Clin Genet. 1989 Oct;36(4):219-28. doi: 10.1111/j.1399-0004.1989.tb03194.x.
Hobbs et al. (N. Engl. J. Med. 317: 734-737, 1987) reported a large deletion of approximately 10 kilobases in the 5' portion of the human low-density lipoprotein (LDL) receptor gene. This deletion affects about 60% of familial hypercholesterolemia (FH) heterozygotes in the French Canadian population. We have developed a rapid, convenient method for the detection of the deletion using double digestion with the restriction enzymes XbaI and EcoRV, or triple digestion with XbaI, EcoRV and XmnI, and a 650 bp cDNA probe, radio-labeled using a random oligonucleotide primer technique. Eighty French Canadian FH heterozygotes were screened for the presence of the deletion. Forty-seven (59%) of them were found to carry the 10 kb deletion. Using the same method, we also identified a new mutation which was found in four of the 80 (5%) FH patients. This mutation has been found to be a 5 kb deletion removing exons 2 and 3 of the LDL receptor gene, which correspond to the first two repeats of the LDL receptor binding domain. Cosegregation of the 5 kb deletion and the FH phenotype was observed in one family. Possible structure-function relationship is discussed.

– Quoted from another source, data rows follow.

(* ===== verification/Schedule.v ===== *)
(** * The per-bind schedule runner ([internal/schedule/schedule.go])

    The runner keeps pending events sorted by (DueTick, Seq) and drains a prefix.
    It is specified by a stable sort: events leave in due-tick order, and events
    due at the same tick leave in the order they were scheduled. *)

From S2P Require Import Prelude.
From S2P Require Import Rng.

(** ** [sort.Search]

    Binary search in [i, j); [fuel] bounds the halvings, and [j - i] is enough. *)
Fixpoint sort_Search_loop (fuel : nat) (f : nat -> may_panic bool) (i j : nat) : may_panic nat :=
  match fuel with
  | O => Ok i
  | S fuel' =>
      if (i <? j)%nat then
        let h := ((i + j) / 2)%nat in
        let* b := f h in
        if b then sort_Search_loop fuel' f i h else sort_Search_loop fuel' f (S h) j
      else Ok i
  end.

Definition sort_Search (n : nat) (f : nat -> may_panic bool) : may_panic nat :=
  sort_Search_loop n f 0 n.

(** A slice read, which panics out of range. *)
Definition slice_at {A} (l : list A) (i : nat) : may_panic A :=
  match l !! i with Some a => Ok a | None => Panic end.

Section Search.
Context {A : Type} (P : A -> bool).

Definition search_pred (l : list A) (i : nat) : may_panic bool :=
  let* a := slice_at l i in Ok (P a).

Lemma midpoint_bounds i j : (i < j)%nat -> (i <= (i + j) / 2 < j)%nat.
Proof.
  intros H. split; [apply Nat.div_le_lower_bound; lia|].
  apply Nat.Div0.div_lt_upper_bound. lia.
Qed.

Lemma search_pred_split l1 l2 h :
  Forall (fun a => P a = false) l1 -> Forall (fun a => P a = true) l2 ->
  (h < length (l1 ++ l2))%nat ->
  search_pred (l1 ++ l2) h = Ok (negb (h <? length l1)%nat).
Proof.
  intros Hl1 Hl2 Hh. destruct (lookup_lt_is_Some_2 _ _ Hh) as [a Ha].
  unfold search_pred, slice_at. rewrite Ha. simpl. f_equal.
  apply lookup_app_Some in Ha as [Ha | [Hge Ha]].
  - pose proof (lookup_lt_Some _ _ _ Ha). rewrite (Forall_lookup_1 _ _ _ _ Hl1 Ha).
    by replace (h <? length l1)%nat with true by (symmetry; by apply Nat.ltb_lt).
  - rewrite (Forall_lookup_1 _ _ _ _ Hl2 Ha).
    by replace (h <? length l1)%nat with false by (symmetry; by apply Nat.ltb_ge).
Qed.

(** On a list split into a part where [P] fails and a part where it holds, the
    search finds the split point. *)
Lemma sort_Search_loop_split l1 l2 fuel i j :
  Forall (fun a => P a = false) l1 -> Forall (fun a => P a = true) l2 ->
  (i <= length l1 <= j)%nat -> (j <= length (l1 ++ l2))%nat -> (j - i <= fuel)%nat ->
  sort_Search_loop fuel (search_pred (l1 ++ l2)) i j = Ok (length l1).
Proof.
  intros Hl1 Hl2. revert i j. induction fuel as [|fuel IH]; intros i j Hb Hj Hf.
  { simpl. f_equal. lia. }
  cbn [sort_Search_loop]. destruct (Nat.ltb_spec i j) as [Hij|]; [|f_equal; lia].
  pose proof (midpoint_bounds i j Hij) as Hh. generalize dependent ((i + j) / 2)%nat. intros h Hh.
  rewrite search_pred_split by (done || lia). rewrite obind_Ok.
  destruct (Nat.ltb_spec h (length l1)); apply IH; lia.
Qed.

Lemma sort_Search_split l1 l2 :
  Forall (fun a => P a = false) l1 -> Forall (fun a => P a = true) l2 ->
  sort_Search (length (l1 ++ l2)) (search_pred (l1 ++ l2)) = Ok (length l1).
Proof.
  intros. apply sort_Search_loop_split; rewrite ?length_app; (done || lia).
Qed.
End Search.

(** ** Data and operations *)

Record Event (P : Type) := mkEvent { DueTick : Z; Seq : Z; Payload : P }.
Arguments mkEvent {P}. Arguments DueTick {P}. Arguments Seq {P}. Arguments Payload {P}.

Record Runner (P : Type) := mkRunner { pending : list (Event P); seq : Z }.
Arguments mkRunner {P}. Arguments pending {P}. Arguments seq {P}.

Section Runner.
Context {P : Type}.
Implicit Types (r : Runner P) (e p : Event P) (l : list (Event P)).

Definition new_Runner : Runner P := mkRunner [] 0.

(** [p] sorts after [e]. *)
Definition sorts_after e p : bool :=
  (DueTick p >? DueTick e) || ((DueTick p =? DueTick e) && (Seq p >? Seq e)).

(** Growing the slice by one, shifting the tail right and storing the event
    leaves the event between the two halves. *)
Definition Schedule (dueTick : Z) (payload : P) r : may_panic (Runner P) :=
  let e := mkEvent dueTick (seq r) payload in
  let* i := sort_Search (length (pending r)) (search_pred (sorts_after e) (pending r)) in
  Ok (mkRunner (take i (pending r) ++ e :: drop i (pending r)) (seq r +64 1)).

霍布斯等人(《新英格兰医学杂志》317: 734 - 737, 1987)报道,人类低密度脂蛋白(LDL)受体基因5'端部分存在约10千碱基的大片段缺失。这种缺失影响了法裔加拿大人群中约60%的家族性高胆固醇血症(FH)杂合子。我们开发了一种快速、便捷的方法来检测这种缺失,即使用限制性内切酶XbaI和EcoRV进行双酶切,或使用XbaI、EcoRV和XmnI进行三酶切,并使用随机寡核苷酸引物技术进行放射性标记的650 bp cDNA探针。对80名法裔加拿大FH杂合子进行了缺失检测筛查。其中47名(59%)被发现携带10 kb的缺失。使用相同的方法,我们还鉴定出一种新的突变,在80名FH患者中有4名(5%)存在这种突变。已发现该突变是一个5 kb的缺失,去除了LDL受体基因的外显子2和3,这两个外显子对应于LDL受体结合域的前两个重复序列。在一个家族中观察到5 kb缺失与FH表型的共分离。讨论了可能的结构 - 功能关系。